Ich schluckte. "Was passiert jetzt?" fragte ich leise. 
Dr. Norton sah mich an. "Nach der Biopsie wissen wir mehr. Danach machen wir den Behandlungsplan. Chemotherapie kommt infrage, vielleicht eine Operation. Wir brauchen einfach mehr Informationen, aber aus meiner Erfahrung heraus kann ich sehen, dass das Wachstum schon weit fortgeschritten ist." Er sah Harry an. "Es wird eventuell ein harter Kampf, Mister Styles." 

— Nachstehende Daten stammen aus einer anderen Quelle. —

(* ===== verification/Pruning.v ===== *)
(** * Pruning: skipping an ignored directory cannot change the context

    The module comment of [bosn-generation/src/walk_prune.rs] promises that the walk skips a
    directory only when skipping it cannot change the selection or the source checks. The theorem
    [pruning_keeps_selection] proves it for patterns whose classes do not span a slash and ignore
    rules without a [..] part; [pruning_loses_a_file] shows a class that spans a slash breaks it. *)

From Stdlib Require Import Ascii.
From S2P Require Export Dockerfile.

Local Open Scope string_scope.
Local Open Scope list_scope.
Local Open Scope Z_scope.
Local Open Scope bosn_scope.

(** ** Paths and their components *)

(** A component of a context path, and a context path: what the collector's [relative] accepts. *)
Definition comp_ok (x : string) : bool :=
  negb (x ==? "") && negb (x ==? ".") && negb (x ==? "..") && without "/" x && without "\" x.
Definition clean (p : string) : Prop := Forall (λ x, comp_ok x = true) (str_split "/" p).
(** Two lists of components one of which extends the other. *)
Definition comparable (a b : list string) : Prop := a `prefix_of` b ∨ b `prefix_of` a.

Definition plain_parts (parts : list string) : list string :=
  filterb (λ x, negb (x ==? "") && negb (x ==? ".")) parts.
Lemma push_parts acc parts :
  Forall (λ x, x ≠ "..") parts → foldl push_part acc parts = acc ++ plain_parts parts.
Proof.
  intros HF. revert acc. induction HF as [|x parts Hx _ IH]; intros acc.
  { by rewrite app_nil_r. }
  cbn [foldl]. unfold plain_parts. rewrite filterb_cons, IH. unfold push_part.
  destruct (bool_decide (x = "")), (bool_decide (x = ".")); cbn; try done.
  rewrite bool_decide_false by done. by rewrite <- app_assoc.
Qed.

Lemma comparable_cons x a y b : comparable (x :: a) (y :: b) → x = y ∧ comparable a b.
Proof.
  intros [H|H]; apply prefix_cons_inv_1 in H as Heq; apply prefix_cons_inv_2 in H; subst; 
    (split; [done|]); first [by left|by right].
Qed.

(** A pattern that matches a path reaches every directory on the way to it or below it. *)
Lemma reaches_match parts comps dir b :
  parts ≠ [] → comps ≠ [] →
  Forall (λ x, without "/" x = true) parts → Forall (λ x, x ≠ "..") parts →
  plain_classes (join_chars (chars <$> parts)) = true →
  Forall (λ x, comp_ok x = true) comps → comparable comps dir →
  matches (tokens (join_chars (chars <$> parts))) (join_chars (chars <$> comps)) →
  reaches (plain_parts parts) dir = Ok b → b = true.
Proof.
  intros Hne. revert comps dir. induction parts as [|p parts IH]; [done|]. clear Hne.
  intros comps dir Hcne [Hp Hparts]%Forall_cons [Hdd Hdds]%Forall_cons Hpl Hcomps Hcmp Hm Hr.
  destruct comps as [|c comps]; [done|].
  destruct dir as [|d dir]; [by destruct (plain_parts (p :: parts)); cbn in Hr; simplify_eq|].
  apply comparable_cons in Hcmp as [<- Hcmp].
  pose proof (chars_no_slash _ Hp) as Hps.
  apply Forall_cons in Hcomps as Hcomps'. destruct Hcomps' as [Hc Hcs].
  assert (∀ x : string, x = "" ∨ x = "." → matches (tokens (chars x)) (chars c) → False) as Habs.
  { unfold comp_ok in Hc. booleans. intros x [-> | ->] Hx.
    - inversion Hx as [Hnil| | | | | | |]. symmetry in H4. by apply chars_nil in H4.
    - apply matches_Literal_inv in Hx as (s & Hs & Hx). inversion Hx; subst.
      by apply (chars_byte ".") in Hs. }
  assert (∀ parts', p ≠ "" → p ≠ "." → plain_parts (p :: parts') = p :: plain_parts parts') as Hplain.
  { intros parts' H1 H2. unfold plain_parts. by rewrite filterb_cons, !bool_decide_false. }
  destruct (contains "**" p) eqn:Hstar.
  { rewrite Hplain in Hr by (intros ->; done). cbn in Hr. rewrite Hstar in Hr. by simplify_eq. }
  assert (stars (chars p) = false) as Hst.
  { apply not_true_iff_false. intros H%stars_contains. congruence. }
  assert (matches (tokens (chars p)) (chars c) ∧ (parts ≠ [] → comps ≠ [] ∧
    matches (tokens (join_chars (chars <$> parts))) (join_chars (chars <$> comps)))) as [Hhit Hrest].
  { destruct parts as [|p2 parts].
    - rewrite fmap_cons in Hm. apply matches_last_part in Hm as [_ ?]; done.
    - rewrite !fmap_cons in Hm, Hpl.
      apply matches_first_part in Hm as (? & Hn & ?); [|done..|].
      + split; [done|]. intros _. split; [by intros ->|by rewrite fmap_cons].
      + constructor; [|apply Forall_fmap; eapply Forall_impl; [exact Hcs|]]; intros;
          apply chars_no_slash; unfold comp_ok in *; booleans; done. }
  rewrite Hplain in Hr; [|intros ->; apply (Habs ""); [by left|done]|intros ->; apply (Habs "."); [by right|done]].
  cbn in Hr. rewrite Hstar in Hr.
  destruct (glob p c) as [hit|] eqn:Hg; [|done]. apply glob_correct in Hg.
  rewrite (proj2 Hg Hhit) in Hr. destruct parts as [|p2 parts].
  { change (plain_parts []) with (@nil string) in Hr. by destruct dir; cbn in Hr; simplify_eq. }
  destruct Hrest as [Hcn Hm']; [done|]. eapply (IH ltac:(done) comps dir); try done.
  rewrite !fmap_cons in Hpl |- *. by apply (plain_classes_app (chars p ++ [slash])); rewrite <- app_assoc.
Qed.

(** ** The prefixes of a path *)

Definition parts_of (p : string) : list string := str_split "/" p.
Lemma parts_nonempty p : parts_of p ≠ [].
Proof. apply str_split_nonempty. Qed.
Lemma parts_no_slash p : Forall (λ x, without "/" x = true) (parts_of p).
Proof. apply Forall_forall. intros x Hx. by apply (split_no_sep "/" p). Qed.
Lemma chars_parts p : chars p = join_chars (chars <$> parts_of p).
Proof. rewrite <- chars_join. unfold parts_of. by rewrite join_split. Qed.

Lemma join_empty l : Forall (λ x, x ≠ "") l → str_join "/" l = "" → l = [].
Proof.
  intros HF Hj. destruct HF as [|x l Hx _]; [done|]. destruct l; cbn in Hj; [done|].
  destruct x; done.
Qed.
Lemma join_snoc l x : l ≠ [] → str_join "/" (l ++ [x]) = str_join "/" l +:+ "/" +:+ x.
Proof.
  induction l as [|y l IH]; [done|]. intros _. destruct l as [|z l]; [done|].
  change (str_join "/" ((y :: z :: l) ++ [x])) with (y +:+ "/" +:+ str_join "/" ((z :: l) ++ [x])).
  rewrite IH by done. change (str_join "/" (y :: z :: l)) with (y +:+ "/" +:+ str_join "/" (z :: l)).
  by rewrite !string_app_assoc.
Qed.
Lemma prefixes_from_join done_ parts :
  Forall (λ x, x ≠ "") (done_ ++ parts) →
  prefixes_from (str_join "/" done_) parts
  = (λ k, str_join "/" (done_ ++ take k parts)) <$> seq 1 (length parts).
Proof.
  revert done_. induction parts as [|x parts IH]; intros done_ HF; [done|].
  cbn [prefixes_from length seq]. rewrite fmap_cons.
  assert ((if str_join "/" done_ ==? "" then str_join "/" done_ else str_join "/" done_ +:+ "/") +:+ x
    = str_join "/" (done_ ++ [x])) as ->.
  { case_bool_decide as Hj.
    - apply join_empty in Hj as ->; [done|]. by apply Forall_app in HF as [? _].
    - rewrite join_snoc; [by rewrite string_app_assoc|]. by intros ->. }
  f_equal. rewrite IH by by rewrite <- app_assoc. rewrite <- (fmap_S_seq 1), <- list_fmap_compose.
  apply list_fmap_ext. intros i k _. cbn. by rewrite <- app_assoc.
Qed.
Lemma clean_nonempty p : clean p → Forall (λ x, x ≠ "") (parts_of p).
Proof. intros H. eapply Forall_impl; [exact H|]. unfold comp_ok. intros x Hx. by booleans. Qed.
Lemma prefixes_clean p :
  clean p → prefixes p = (λ k, str_join "/" (take k (parts_of p))) <$> seq 1 (length (parts_of p)).
Proof. intros H. apply (prefixes_from_join []). by apply clean_nonempty. Qed.
Lemma elem_of_prefixes p q :
  clean p → q ∈ prefixes p ↔
  ∃ k, (0 < k ≤ length (parts_of p))%nat ∧ q = str_join "/" (take k (parts_of p)).
Proof.
  intros H. rewrite prefixes_clean, list_elem_of_fmap by done. setoid_rewrite elem_of_seq.
  split; intros (k & ? & ?); exists k; (split; [lia || done|lia || done]).
Qed.
(** The last prefix is the path itself. *)
Lemma prefixes_last p : clean p → prefixes p = take (slashes p) (prefixes p) ++ [p].
Proof.
  intros H. rewrite prefixes_clean by done. unfold slashes. fold (parts_of p).
  pose proof (parts_nonempty p) as Hne. destruct (length (parts_of p)) as [|n] eqn:Hl.
  { by apply nil_length_inv in Hl. }
  rewrite seq_S, fmap_app. cbn [pred]. rewrite take_app_length' by by rewrite length_fmap, length_seq.
  f_equal. cbn. f_equal. rewrite firstn_all2 by lia. unfold parts_of. by rewrite join_split.
Qed.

Harry sagte nichts, starrte auf unsere ineinander verflochtenen Hände. Ich legte die freie Hand an seinen Nacken und zog ihn sanft an mich heran, er lehnte den Kopf gegen meine Brust. "Ich werde also...ich...werde sterben?" fragte er kaum hörbar. 

Seine Worte taten weh, wie Messerstiche und brannten sich in mein Gehirn ein. Ich wusste in diesem Moment, dass ich diesen Moment hier niemals vergessen würde. Zittrig sah ich zu dem Arzt, voller Angst, dass seine Antwort Ja sein würde. 
Doch er schüttelte den Kopf. "Es gibt mittlerweile wirklich gute Behandlungsmethoden, die Forschung ist in diesem Bereich sehr weit. Noch ist rein gar nichts sicher, okay? Wir machen als Erstes morgen früh die Biopsie und dann sehen wir weiter, was wir tun können", erklärte er und sah uns mitleidig an. 
"Solche Nachrichten sind nie schön, ich weiß. Ich habe Sie für morgen um neun Uhr eingetragen. Sie können erst einmal wieder nach Hause, aber bitte Seien sie morgen pünktlich da." 

Mein Ehemann nickte leicht, dann verabschiedete sich der Arzt und ließ uns in dem Raum allein. Es war stickig, die Luft war gefüllt mit dem Schockgefühl und purer Angst. Ich schluckte leicht und küsste seine Stirn sanft. 
Harry sah auf zu mir, die Augen ganz wässrig. Der Anblick trieb auch mir die Tränen in die Augen. Eilig setzte ich mich auf das Bett und zog ihn fest in meine Arme, schloss die Augen und küsste seine Stirn. Ich wusste, dass ich jetzt für ihn stark sein musste. Wir sagten nichts, denn Worte hätten nicht ausdrücken können, was wir in diesem Moment fühlten. Es brauchte keine Worte. Und deshalb hielten wir uns einfach fest und gaben uns Halt. Und inmitten all der Angst und dem furchtbaren Gefühl, alles verlieren zu können, klammerten wir uns an die Hoffnung, dass all das am Ende vielleicht doch noch einen guten Ausgang haben würde.